YOUR TASK:
Report each line of the data that has "EmptyString" somewhere in it.

MATERIAL PROVIDED:

(* ===== verification/Cosigner.v ===== *)
(** The signer service (src/cmd/dogevm/cosign.go: cosigner; fence.go): what it
    checks of a proposal against its own view of both chains, what it logs and
    when it answers with signatures. *)

From Stdlib Require Import Ascii String.
From S2P Require Import Prelude Text Wire Decode Script Tags Amount Peg Lineage State Build Load SigningLog Registry Cutover.

(** ** A request, the signer's surroundings and its state *)

Record signRequest := mkRequest {
  req_Chain : string; req_Action : action; req_Tx : string; req_Register : list string; req_Fee : Z;
}.

(** What a signer reads while it handles one request: its configuration, its
    nodes, its clock and its operator's files. rawSig is
    txscript.RawTxInSignature with its key, verifies a check of one signature
    (CalcSignatureHash, ParseDERSignature, Verify), decodeAddress
    btcutil.DecodeAddress, and importTxs the Dogecoin node once transactions
    were imported (None when the chain is not a node of its own). *)
Record signerEnv := mkEnv {
  e_b : bridge;
  e_pub : bytes;
  e_vm : chain;
  e_doge : chain;
  e_importTxs : option (list bytes → chain);
  e_now : Z;
  e_paused : bool;
  e_maxDaily : Z;
  e_maxRegistrations : Z;
  e_approvals : option (result string);
  e_decodeAddress : string → result Address;
  e_rawSig : MsgTx → nat → bytes → result bytes;
  e_verifies : MsgTx → nat → bytes → bytes → bool;
}.

Record cosigner := mkCosigner {
  c_log : logState;
  c_registry : registryState;
  c_registered : list Z;
  c_fenceFee : Z;
  c_mine : gmap bytes bool;
  (** The quarantine marker, and whether one can be written. *)
  c_marker : option string;
  c_markerOk : bool;
}.

Definition on_log {A} (m : St logState A) : St cosigner A := fun c =>
  let '(r, ls) := m (c_log c) in
  (r, mkCosigner ls (c_registry c) (c_registered c) (c_fenceFee c) (c_mine c) (c_marker c) (c_markerOk c)).

Definition on_registry {A} (m : St registryState A) : St cosigner A := fun c =>
  let '(r, rs) := m (c_registry c) in
  (r, mkCosigner (c_log c) rs (c_registered c) (c_fenceFee c) (c_mine c) (c_marker c) (c_markerOk c)).

Definition setRegistered (times : list Z) : St cosigner unit := fun c =>
  (Ok tt, mkCosigner (c_log c) (c_registry c) times (c_fenceFee c) (c_mine c) (c_marker c) (c_markerOk c)).

Definition setFenceFee (fee : Z) : St cosigner unit := fun c =>
  (Ok tt, mkCosigner (c_log c) (c_registry c) (c_registered c) fee (c_mine c) (c_marker c) (c_markerOk c)).

Definition setMine (mine : gmap bytes bool) : St cosigner unit := fun c =>
  (Ok tt, mkCosigner (c_log c) (c_registry c) (c_registered c) (c_fenceFee c) mine (c_marker c) (c_markerOk c)).

Definition setMarker (marker : option string) : St cosigner unit := fun c =>
  (Ok tt, mkCosigner (c_log c) (c_registry c) (c_registered c) (c_fenceFee c) (c_mine c) marker (c_markerOk c)).

Section cosigner.
Context `{Crypto} `{GoRuntime}.

(** ** Registering addresses *)

Definition hour : Z := 3600 * second.
Definition defaultMaxRegistrations : Z := 600.

Definition registrationLimit (e : signerEnv) : Z :=
  if e_maxRegistrations e <=? 0 then defaultMaxRegistrations else e_maxRegistrations e.

Definition register (e : signerEnv) (d : destination) : St cosigner Address :=
  known ← on_registry (registry_has d);
  _ ← (if (known : bool) then mret tt
       else
         c ← st_get;
         let recent := filter (fun t => e_now e - t < hour) (c_registered c) in
         _ ← setRegistered recent;
         _ ← st_ensure (negb (registrationLimit e <=? Z.of_nat (length recent)))
               (Errorf "this signer has started watching too many new deposit addresses in the last hour");
         setRegistered (recent ++ [e_now e]));
  on_registry (registerDeposit (e_b e) (bool_decide (is_Some (e_importTxs e))) d).

Definition handleRegister (e : signerEnv) (destination : string) : St cosigner Address :=
  d ← st_lift (parseDest destination);
  register e d.

(** ** Its own view *)

Definition setRegistryOf (b : bridge) (file : result (list destination)) : bridge :=
  mkBridge (signers b) file (contributionsFile b) (depositConfirmations b) (confirmationTiers b)
    (vmFee b) (dogeFee b) (bumpAfter b) (fenceBumpAfter b) (minDeposit b) (minPegOut b) (maxDeposit b)
    (maxCirculating b) (confFloor b) (maxShallow b).

(** b.load(), with the registry as it is now. *)
Definition loadView (e : signerEnv) (doge : chain) : St cosigner pegState := fun c =>
  (load (setRegistryOf (e_b e) (r_file (c_registry c))) (e_vm e) doge, c).

Definition findDeposit (l : list deposit) (op : OutPoint) : option deposit :=
  head (filter (fun d => d_outPoint d = op) l).

Definition findPegOut (l : list pegOut) (txid : bytes) : option pegOut :=
  head (filter (fun p => p_txid p = txid) l).

(** What the signer's wallet has not seen of a proposal. *)
Definition missingTxs (s : pegState) (req : signRequest) (tx : MsgTx) : result (list bytes) :=
  let kind := Kind (req_Action req) in
  first ← (if bool_decide (kind = actionRelease) || bool_decide (kind = actionRefund) then
      op ← parseOutPoint (Deposit (req_Action req));
      if bool_decide (findDeposit (deposits s) op = None) && bool_decide (findDeposit (held s) op = None) &&
         negb (has (released s) op)
      then Ok [Hash op] else Ok []
    else Ok []);
  let inputs :=
    if bool_decide (req_Chain req = chainDogecoin) then
      Hash <$> filter (fun op => op ∉ (u_outPoint <$> lockedUTXOs s)) (prevOuts tx)
    else [] in
  Ok (first ++ inputs).

(** catchUp: the view, and the Dogecoin node, once what was missing is imported. *)
Definition catchUp (e : signerEnv) (s : pegState) (req : signRequest) (tx : MsgTx)
    : St cosigner (pegState * chain) :=
  match e_importTxs e with
  | None => mret (s, e_doge e)
  | Some importTxs =>
      missing ← st_lift (missingTxs s req tx);
      if bool_decide (missing = []) then mret (s, e_doge e)
      else
        let doge := importTxs missing in
        s' ← loadView e doge;
        mret (s', doge)
  end.

(** ** Signatures the log does not hold *)

Definition pegRedeem (set : signerSet) (script : bytes) : bool :=
  bool_decide (script = redeemScript set) ||
  (bool_decide (length script = length (redeemScript set) + 23)%nat &&
   at_ script 0 OP_DATA_21 && at_ script 22 OP_DROP &&
   bool_decide (drop 23 script = redeemScript set)).


(** One input carrying a signature by the key over a peg redeem script. *)
Definition inputSigned (e : signerEnv) (tx : MsgTx) (i : nat) (ti : TxIn) : bool :=
  match PushedData (SignatureScript ti) with
  | Err _ => false
  | Ok pushes =>
      match last pushes with
      | None => false
      | Some redeem =>
          (2 <=? Z.of_nat (length pushes)) && pegRedeem (signers (e_b e)) redeem &&
          existsb (fun item => (2 <=? Z.of_nat (length item)) &&
              bool_decide (last item = Some SigHashAll) &&
              e_verifies e tx i redeem (removelast item)) (removelast pushes)
      end
  end.

Definition signedBy (e : signerEnv) (tx : MsgTx) : bool :=
  (0 <=? indexOf (signers (e_b e)) (e_pub e)) &&
  existsb (fun '(i, ti) => inputSigned e tx i ti) (imap pair (txIn tx)).

Definition txids (l : signingLog) : list string :=
  map_range (Actions l) ≫= fun '(_, a) => Txid <$> Txs a.

(** One transaction of unlogged; checked ones are remembered. *)
Definition unloggedTx (e : signerEnv) (logged : list string) (acc : gmap bytes bool * list string) (t : chainTx)
    : gmap bytes bool * list string :=
  let '(mine, missing) := acc in
  let txid := TxHash (ct_tx t) in
  let signed := match mine !! txid with Some signed => signed | None => signedBy e (ct_tx t) end in
  (<[txid := signed]> mine,
   if signed && negb (contains logged (Hash_String (unsignedHash (ct_tx t))))
   then missing ++ [Hash_String txid] else missing).

Definition unlogged (e : signerEnv) (s : pegState) : St cosigner (list string) :=
  c ← st_get;
  let '(mine, missing) := foldl (unloggedTx e (txids (ls_log (c_log c)))) (c_mine c, []) (vmTxs s ++ dogeTxs s) in
  _ ← setMine mine;
  mret missing.

Definition quarantined (c : cosigner) : string :=
  match c_marker c with None => EmptyString | Some raw => trim_space raw end.

Definition quarantine {A} (reason : string) : St cosigner A :=
  c ← st_get;
  _ ← (if c_markerOk c then setMarker (Some (reason +:+ String "010"%char EmptyString)) else mret tt);
  st_lift (Err errQuarantined).

Definition quarantineReason (missing : list string) : string :=
  "the chains show this signer signed " +:+ String.concat ", " missing +:+ ", which its signing log does not hold".

(** fence: quarantined already, or by a signature the log does not hold. *)
Definition fence (e : signerEnv) (s : pegState) : St cosigner unit :=
  c ← st_get;
  if negb (bool_decide (quarantined c = EmptyString)) then st_lift (Err errQuarantined)
  else
    missing ← unlogged e s;
    if negb (bool_decide (missing = [])) then quarantine (quarantineReason missing) else mret tt.

(** ** The operator's approvals *)

Definition approvalLines (e : signerEnv) : option (list (list string)) :=
  match e_approvals e with
  | Some (Ok raw) => Some (fields <$> split_on "010"%char raw)
  | _ => None
  end.

Definition forceApproved (e : signerEnv) (op : OutPoint) : bool :=
  match approvalLines e with
  | None => false
  | Some lines => existsb (fun f => match f with
      | [a; _; force] => bool_decide (a = OutPoint_String op) && bool_decide (force = "force"%string)
      | _ => false
      end) lines
  end.

Definition refundListed (e : signerEnv) (op : OutPoint) : bool :=
  match approvalLines e with
  | None => false
  | Some lines => existsb (fun f => match f with
      | a :: _ :: _ => bool_decide (a = OutPoint_String op)
      | _ => false
      end) lines
  end.

(** Whether refundApproved reads the line as op's. *)
Definition approvalFor (op : OutPoint) (f : list string) : bool :=
  match f with
  | [a; _] | [a; _; _] => negb (String.prefix "#" a) && bool_decide (a = OutPoint_String op)
  | _ => false
  end.

Definition refundApproved (e : signerEnv) (op : OutPoint) (dest : destination) : result bool :=
  match e_approvals e with
  | None => Err (Errorf "this signer approves no refunds")
  | Some (Err err) => Err err
  | Some (Ok raw) =>
      match head (filter (fun f => approvalFor op f = true) (fields <$> split_on "010"%char raw)) with
      | Some (_ :: addr :: more) =>
          _ ← ensure (match more with [w] => bool_decide (w = "force"%string) | _ => true end)
                (Errorf "unknown word");
          addr ← e_decodeAddress e addr;
          approved ← destinationOf addr;
          _ ← ensure (bool_decide (approved = dest)) (Errorf "the refund is approved to a different address");
          Ok (bool_decide (length more = 1%nat))
      | _ => Err (Errorf "the refund is not in this signer's approvals")
      end
  end.

(** ** check *)

(** What the checks of every action share: the request, the proposal, the
    view with the fees promised elsewhere, the evidence and the action's key. *)
Record checkCtx := mkCtx {
  x_req : signRequest; x_tx : MsgTx; x_s : pegState; x_ev : chainEvidence;
  x_unseen : Z; x_except : string; x_doge : chain;
}.

(** What an action's check decides: the transaction this signer would build,
    the redeem script of each input, the DOGE it moves, and the outputs it
    knows are unspent. *)
Record checked := mkChecked {
  k_want : MsgTx; k_redeems : list bytes; k_value : Z; k_unspent : gset OutPoint;
}.

Definition spendsAnchor (tx : MsgTx) (anchor : option utxo) : result unit :=
  match anchor with
  | None => Err (Errorf "this signer sees no anchor for the transaction")
  | Some a =>
      ensure (match txIn tx with
              | ti :: _ => bool_decide (PreviousOutPoint ti = u_outPoint a)
              | [] => false
              end) (Errorf "the transaction must spend the anchor first")
  end.

(** The proposal's inputs from outputs this signer knows the peg holds. *)
Definition pick (tx : MsgTx) (available : list utxo) : result (list utxo * Z) :=
  let byOutPoint := foldl (fun (m : gmap OutPoint utxo) u => <[u_outPoint u := u]> m) ∅ available in
  inputs ← from_option_err (mapM (fun op => byOutPoint !! op) (prevOuts tx))
    (Errorf "an input is not a confirmed peg output in this signer's view");
  Ok (inputs, sum_values inputs).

RESPONSE TO THIS EXERCISE:
  match c_marker c with None => EmptyString | Some raw => trim_space raw end.
  _ ← (if c_markerOk c then setMarker (Some (reason +:+ String "010"%char EmptyString)) else mret tt);
  if negb (bool_decide (quarantined c = EmptyString)) then st_lift (Err errQuarantined)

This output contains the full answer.